Claims of a cultural mismatch between bloggers and PR people are based on a view that “flacks” (a US insult) are happy-clappy publicists or press agents seeking coverage any way possible. Indeed, Anderson says “fundamentally social media is a peer-to-peer medium; bloggers would rather hear from someone doing something cool than from the paid promotional representative for that person. The problem is that the people doing that cool stuff are busy, which is why they pay PR people to do the outreach for them in the first place.”
He goes onto suggest PR should “evolve” from external to internal relations as a coach. Public relations has a long-standing role in internal relations (as well as with other publics), where practitioners facilitate communications and relationships through training and provision of in-house consultancy. I agree this is an area where PR should focus, particularly in the face of new media developments which increase the ability of every employee to engage and affect an organisation’s reputation.
Seth Godin supports the idea of all employees being able “to spread out, to speak out, to blog and to join communities about what they care about, surely there will be better alignment than there is when yet another clueless publicity person sends me yet another piece of spam about her company’s (irrelevant) products.”

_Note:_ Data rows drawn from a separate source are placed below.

(** X2. A click on the enabled refresh button shows exactly one dialog and
    changes nothing else but the values the two comboboxes offer and the disk
    map: the stored disks, the texts of the comboboxes, the layouts and the
    buttons stay as they are.  When the listing fails or is empty, the values
    offered before and the old disk map stay as well.  When the loop over
    the drives is left by an exception, the dialog shows it, the disk map
    holds the drives read until then, and the comboboxes keep the values
    they offered before. *)
Theorem refresh_changes_only_the_lists
    (drives : string + list DiskSelectorFrame.listed_drive) (w : t) :
  DiskSelectorFrame.enabled (disk_selector w) = true ->
  let w' := step (click_refresh drives) w in
  let ds := disk_selector w in
  exists title message values m,
    w' = show_custom_info title message
           (set_disk_selector
              (DiskSelectorFrame.set_combobox_values values
                 (DiskSelectorFrame.set_disk_map m ds)) w) /\
    match drives with
    | inr (first :: rest) =>
        match DiskSelectorFrame.read_drives (first :: rest) with
        | (read, None) =>
            values = List.map DiskSelectorFrame.display_name read /\
            m = DiskSelectorFrame.build_disk_map read ∅
        | (read, Some e) =>
            values = DiskSelectorFrame.combobox_values ds /\
            m = DiskSelectorFrame.build_disk_map read ∅ /\
            title = "错误"%string /\
            message = "列出驱动器失败:" +:+ NL +:+ NL +:+ e
        end
    | _ =>
        values = DiskSelectorFrame.combobox_values ds /\
        m = DiskSelectorFrame.disk_map ds
    end.
Proof.
  intros Hen. unfold step. rewrite Hen.
  unfold selector_refresh_disks, DiskSelectorFrame._refresh_disks.
  destruct drives as [msg|[|d ds]].
  - destruct w as [? ? ? ? ? ? ? sel ? ? ? ? ? ? ? ? ? ? ? ? ?]; destruct sel; simpl in *.
    eexists _, _, _, _. split; [reflexivity|]. split; reflexivity.
  - destruct w as [? ? ? ? ? ? ? sel ? ? ? ? ? ? ? ? ? ? ? ? ?]; destruct sel; simpl in *.
    eexists _, _, _, _. split; [reflexivity|]. split; reflexivity.
  - destruct (DiskSelectorFrame.read_drives (d :: ds)) as [read [e|]] eqn:Hread.
    + destruct w as [? ? ? ? ? ? ? sel ? ? ? ? ? ? ? ? ? ? ? ? ?];
        destruct sel as [? ? ? values ? ? ? ? ? ?].
      exists "错误"%string, ("列出驱动器失败:" +:+ NL +:+ NL +:+ e), values,
        (DiskSelectorFrame.build_disk_map read ∅).
      split; [reflexivity|]. now repeat split.
    + destruct w as [m ? ? ? ? ? ? sel ? ? ? ? ? ? ? ? ? ? ? ? ?];
        destruct sel as [? ? ? values ? ? ? ? ? ?].
      unfold DiskSelectorFrame.update, DiskSelectorFrame.current_mode,
        DiskSelectorFrame.show_custom_info, as_window_ref. cbn [disk_selector current_mode].
      destruct m; [destruct (2 <=? List.length read)%nat eqn:Htwo;
                   [|destruct (List.length read =? 1)%nat eqn:Hone]|].
      * eexists _, _. exists (List.map DiskSelectorFrame.display_name read),
          (DiskSelectorFrame.build_disk_map read ∅).
        split; [reflexivity|]. now split.
      * eexists _, _. exists (List.map DiskSelectorFrame.display_name read),
          (DiskSelectorFrame.build_disk_map read ∅).
        split; [reflexivity|]. now split.
      * exfalso. apply read_drives_all in Hread.
        destruct read as [|r1 [|r2 read]]; simpl in *; discriminate.
      * eexists _, _. exists (List.map DiskSelectorFrame.display_name read),
          (DiskSelectorFrame.build_disk_map read ∅).
        split; [reflexivity|]. now split.
Qed.
End WindowHandlers.
(** C6: with EnableAsync, Handle returns nil without running the dispatch:
    the task it starts is still running when it returns, and its future is
    the new last entry of the handler's futures. Without EnableAsync,
    Handle returns what handle returns, which is the formatter's error when
    there is one and the error of the post otherwise; the store is as
    before. *)
Theorem Handle_async_or_sync st hp h ctx r :
  store_wf st → handlers st !! hp = Some h →
  if EnableAsync (options h) then
    ∃ st' h',
      Handle hp ctx r st = Some (None, st') ∧
      handlers st' !! hp = Some h' ∧
      futuresOf st' h' = futuresOf st h ++ [Some (length (tasks st))] ∧
      tasks st' =
        tasks st ++ [Running hp (WithValue SlackHandlerOptions "SlackHandlerOptionsContext"
                                   (options h) ctx) r]
  else
    ∃ message err,
      match RecordFormatter (options h) with
      | Some FormatRecord =>
          FormatRecord (WithValue SlackHandlerOptions "SlackHandlerOptionsContext"
                          (options h) ctx)
            (r_Time r) (r_Level r) (r_PC r) (r_Message r)
            (slogx_ConsolidateAttrs (attrsOf st h) (activeGroup h) r)
      | None =>
          (Formatter.FormatRecord Formatter.DefaultSlackMessageFormatter
             (WithValue SlackHandlerOptions "SlackHandlerOptionsContext" (options h) ctx)
             (r_Time r) (r_Level r) (r_PC r) (r_Message r)
             (slogx_ConsolidateAttrs (attrsOf st h) (activeGroup h) r)).1
      end = (message, err) ∧
      Handle hp ctx r st =
        Some (match err with
              | Some e => Some e
              | None => slack_PostWebhookCustomHTTP (WebhookURL (options h))
                          (HTTPClient_ (options h)) message
              end, st).
Proof.
  intros Hwf Hh. unfold Handle. rewrite Hh. simpl.
  destruct (EnableAsync (options h)) eqn:Hasync; simpl.
  - destruct (append _ _ _ _) as [m s] eqn:Happ.
    eexists _, _. split; [reflexivity|]. simpl. split.
    + apply list_lookup_insert_eq. by eapply lookup_lt_Some.
    + split; [|done]. unfold futuresOf. simpl.
      pose proof (elems_append None (futureArrays st) (futures h)
                    [Some (length (tasks st))] (wf_futures _ Hwf _ _ Hh)) as He.
      simpl in Happ. rewrite Happ in He. exact He.
  - unfold handle.
    destruct (match RecordFormatter (options h) with Some _ => _ | None => _ end)
      as [message err].
    by exists message, err.
Qed.

(** *** Shutdown *)

Lemma runTask_finishes st f :
  store_wf st → (f < length (tasks st))%nat →
  ∃ res, tasks (runTask f st) !! f = Some (Finished res).
Proof.
  intros Hwf Hf. unfold runTask.
  destruct (lookup_lt_is_Some_2 _ _ Hf) as [[hp ctx r|res] Ht]; rewrite Ht.
  - pose proof (wf_tasks _ Hwf _ _ _ _ Ht) as Hhp.
    destruct (lookup_lt_is_Some_2 _ _ Hhp) as [h Hh]. rewrite Hh. simpl.
    eexists. by apply list_lookup_insert_eq.
  - by eexists.
Qed.

Lemma runTask_keeps_finished st f id res :
  tasks st !! f = Some (Finished res) → tasks (runTask id st) !! f = Some (Finished res).
Proof.
  intros Hf. unfold runTask.
  destruct (tasks st !! id) as [[hp ctx r|res']|] eqn:Hid; try done.
  destruct (handlers st !! hp) as [h|]; [|done]. simpl.
  destruct (decide (id = f)) as [->|Hne]; [congruence|].
  by rewrite list_lookup_insert_ne.
Qed.

Lemma length_tasks_runTask st id : length (tasks (runTask id st)) = length (tasks st).
Proof.
  unfold runTask. destruct (tasks st !! id) as [[hp ctx r|res']|]; try done.
  destruct (handlers st !! hp) as [h|]; [|done]. simpl. apply length_insert.
Qed.

Lemma awaitAll_keeps_finished fs st f res :
  tasks st !! f = Some (Finished res) → tasks (awaitAll fs st) !! f = Some (Finished res).
Proof.
  revert st. induction fs as [|[id|] fs IH]; intros st Hf; simpl; auto.
  apply IH. unfold Await. by apply runTask_keeps_finished.
Qed.

Lemma awaitAll_finishes fs st f :
  store_wf st → Forall (futureOk st) fs → Some f ∈ fs →
  ∃ res, tasks (awaitAll fs st) !! f = Some (Finished res).
Proof.
  revert st. induction fs as [|[id|] fs IH]; intros st Hwf Hok Hin.
  - by apply elem_of_nil in Hin.
  - apply Forall_cons in Hok as [Hid Hok]. simpl. unfold Await.
    assert (Forall (futureOk (runTask id st)) fs) as Hok'.
    { eapply Forall_impl; [exact Hok|]. intros f' Hf' id' ->.
      rewrite length_tasks_runTask. by apply Hf'. }
    apply elem_of_cons in Hin as [[= ->]|Hin].
    + destruct (runTask_finishes st id Hwf (Hid id eq_refl)) as [res Hres].
      exists res. by apply awaitAll_keeps_finished.
    + apply IH; auto using store_wf_runTask.
  - apply Forall_cons in Hok as [_ Hok]. simpl.
    apply elem_of_cons in Hin as [[=]|Hin]. by apply IH.
Qed.
Lemma analyze_with_gpt4_complete E text page_num w results w' :
  analyze_with_gpt4 E text page_num w = (Ok results, w') -> Forall complete results.
Proof.
  unfold analyze_with_gpt4. intros Hrun.
  apply try_except_ok_inv in Hrun as [Htry | (e & w1 & handler & _ & Hh & Hrun)].
  - unfold analyze_with_gpt4_try in Htry. invert_run.
    eapply validate_complete. exact Htry.
  - injection Hh as <-. invert_run. constructor.
Qed.

Lemma integrate_results_complete E all_results w results w' :
  Forall complete all_results ->
  integrate_results E all_results w = (Ok results, w') -> Forall complete results.
Proof.
  unfold integrate_results. intros Hall Hrun.
  apply try_except_ok_inv in Hrun as [Htry | (e & w1 & handler & _ & Hh & Hrun)].
  - unfold integrate_results_try in Htry. invert_run.
    eapply validate_complete. exact Htry.
  - destruct (is_JSONDecodeError e); injection Hh as <-; invert_run; exact Hall.
Qed.

Lemma process_page_complete E all_results page w out w' :
  Forall complete all_results ->
  process_page E all_results page w = (Ok out, w') -> Forall complete out.
Proof.
  unfold process_page. intros Hall Hrun.
  apply bind_ok_inv in Hrun as (page_num & w1 & _ & Hrun).
  apply bind_ok_inv in Hrun as (u & w2 & _ & Hrun).
  apply bind_ok_inv in Hrun as ([|] & w3 & _ & Hrun).
  - apply bind_ok_inv in Hrun as (items & w4 & _ & Hrun).
    apply bind_ok_inv in Hrun as (item_list & w5 & _ & Hrun).
    apply bind_ok_inv in Hrun as ([| t page_text] & w6 & _ & Hrun).
    + invert_run. exact Hall.
    + apply bind_ok_inv in Hrun as (results & w7 & Hanalyze & Hrun).
      invert_run. apply Forall_app. split; [exact Hall|].
      eapply analyze_with_gpt4_complete. exact Hanalyze.
  - invert_run. exact Hall.
Qed.

Lemma collect_pages_complete E result w all_results w' :
  collect_pages E result w = (Ok all_results, w') -> Forall complete all_results.
Proof.
  unfold collect_pages. intros Hrun.
  apply bind_ok_inv in Hrun as (pages & w1 & _ & Hrun).
  apply bind_ok_inv in Hrun as (total & w2 & _ & Hrun).
  apply bind_ok_inv in Hrun as (u & w3 & _ & Hrun).
  apply bind_ok_inv in Hrun as (page_list & w4 & _ & Hrun).
  apply bind_ok_inv in Hrun as (acc & w5 & Hloop & Hrun).
  invert_run.
  eapply (for_each_invariant (Forall complete)); [| constructor | exact Hloop].
  intros. eapply process_page_complete; eassumption.
Qed.
(** * The messaging domain service of it-messaging-service

    A shallow embedding of [internal/services] (the messaging service, the
    cache service and the event publisher), of the PostgreSQL repositories
    and of the HTTP handlers that call them, followed by the properties of
    the ownership checks, of the cache-aside read path and of the event
    emission.

    The service is written against three interfaces (repositories, cache,
    event publisher).  Each method call of such a collaborator is a node of
    a program tree; the tree is run against implementations of the
    interfaces, threading their state and recording the calls that were
    made together with what they answered. *)

From Stdlib Require Import ZArith Lia Ascii.
From stdpp Require Import base option list sorting gmap strings.

Local Open Scope string_scope.
Local Open Scope Z_scope.

(** ** Go values *)

(** A Go [error] is compared through its text ([err.Error()]). *)
Definition error := string.

(** [fmt.Errorf(prefix + ": %w", err)]. *)
Definition Errorf_w (prefix : string) (err : error) : error :=
  prefix +:+ ": " +:+ err.

(** A [(T, error)] result of which exactly one component is set; this is
    what every repository under [internal/repositories] returns. *)
Inductive result (T : Type) : Type :=
| Ok (t : T)
| Err (e : error).
Arguments Ok {T} t.
Arguments Err {T} e.

Definition is_Ok {T} (r : result T) : Prop :=
  match r with Ok _ => True | Err _ => False end.

(** [time.Time], as nanoseconds since the epoch; [time.Duration]. *)
Definition Time := Z.
Definition Duration := Z.
Definition Minute : Duration := 60 * 1000000000.

(** ** [internal/domain] *)

Definition ConversationStatus := string.
Definition ConversationStatusActive : ConversationStatus := "active".
Definition ConversationStatusClosed : ConversationStatus := "closed".
Definition ConversationStatusArchived : ConversationStatus := "archived".

Definition Channel := string.
Definition ChannelWhatsApp : Channel := "whatsapp".
Definition ChannelWeb : Channel := "web".
Definition ChannelMessenger : Channel := "messenger".
Definition ChannelInstagram : Channel := "instagram".

Definition SenderType := string.
Definition SenderTypeUser : SenderType := "user".
Definition SenderTypeBot : SenderType := "bot".
Definition SenderTypeSystem : SenderType := "system".

Definition ContentType := string.
Definition ContentTypeText : ContentType := "text".
Definition ContentTypeImage : ContentType := "image".
Definition ContentTypeVideo : ContentType := "video".
Definition ContentTypeAudio : ContentType := "audio".
Definition ContentTypeFile : ContentType := "file".

Definition AttachmentType := string.
Definition AttachmentTypeImage : AttachmentType := "image".
Definition AttachmentTypeVideo : AttachmentType := "video".
Definition AttachmentTypeFile : AttachmentType := "file".
Definition AttachmentTypeAudio : AttachmentType := "audio".

(** The values an [interface{}] of a decoded JSON document can hold;
    arrays and objects nested inside the bag are kept as their JSON text. *)
Inductive JSONValue : Type :=
| JNull
| JBool (b : bool)
| JNumber (n : Z)
| JString (s : string)
| JNested (raw : string).

(** [type JSONB map[string]interface{}] *)
Abbreviation JSONB := (gmap string JSONValue).

Module Attachment.
Record Attachment : Type := mk {
  ID : string;
  MessageID : string;
  URL : string;
  Type_ : AttachmentType;
  Size : Z;
  Filename : string;
  CreatedAt : Time
}.
End Attachment.
Abbreviation Attachment := Attachment.Attachment.

Module Message.
Record Message : Type := mk {
  ID : string;
  ConversationID : string;
  SenderType : SenderType;
  SenderID : string;
  Content : string;
  ContentType : ContentType;
  Metadata : JSONB;
  Timestamp : Time;
  Attachments : list Attachment
}.

(** [message.Attachments = attachments] *)
Definition set_Attachments (m : Message) (l : list Attachment) : Message :=
  mk (ID m) (ConversationID m) (SenderType m) (SenderID m) (Content m)
     (ContentType m) (Metadata m) (Timestamp m) l.
End Message.
Abbreviation Message := Message.Message.

Module Conversation.
Record Conversation : Type := mk {
  ID : string;
  UserID : string;
  Channel : Channel;
  Status : ConversationStatus;
  CreatedAt : Time;
  UpdatedAt : Time;
  Messages : list Message
}.

(** [conversation.Status = status; conversation.UpdatedAt = now] *)
Definition set_Status_UpdatedAt (c : Conversation)
    (status : ConversationStatus) (now : Time) : Conversation :=
  mk (ID c) (UserID c) (Channel c) status (CreatedAt c) now (Messages c).
End Conversation.
Abbreviation Conversation := Conversation.Conversation.

Module MessageEvent.
Record MessageEvent : Type := mk {
  Type_ : string;
  ConversationID : string;
  Message : Message;
  Timestamp : Time
}.
End MessageEvent.
Abbreviation MessageEvent := MessageEvent.MessageEvent.

Module ConversationFilters.
Record ConversationFilters : Type := mk {
  Channel : Channel;
  Status : ConversationStatus;
  Limit : Z;
  Offset : Z
}.
End ConversationFilters.
Abbreviation ConversationFilters := ConversationFilters.ConversationFilters.

Module PaginationParams.
Record PaginationParams : Type := mk {
  Limit : Z;
  Offset : Z;
  SortBy : string;
  Order : string
}.
End PaginationParams.
Abbreviation PaginationParams := PaginationParams.PaginationParams.

(** ** [internal/services]: requests *)

Module SendMessageRequest.
Record SendMessageRequest : Type := mk {
  ConversationID : string;
  SenderType : SenderType;
  SenderID : string;
  Content : string;
  ContentType : ContentType;
  Metadata : JSONB
}.
End SendMessageRequest.
Abbreviation SendMessageRequest := SendMessageRequest.SendMessageRequest.

Module CreateAttachmentRequest.
Record CreateAttachmentRequest : Type := mk {
  URL : string;
  Type_ : AttachmentType;
  Size : Z;
  Filename : string
}.
End CreateAttachmentRequest.
Abbreviation CreateAttachmentRequest := CreateAttachmentRequest.CreateAttachmentRequest.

There is some naivety in the idea that there should be little if any management of organisational communications, that there should be no expert function involved in building effective relationships or communications, and that bloggers all originate ideas so the professional services offered to offline influencers are no longer needed.
But there is certainly more here to consider than a role for PR as “ideas managers”. I’m quite happy for PR to stand for managing relations with publics – whether that is direct or via intermediaries such as bloggers, employees or whatever. I don’t think we are in need of reinvention, but need a focus on this best practice approach to effective PR.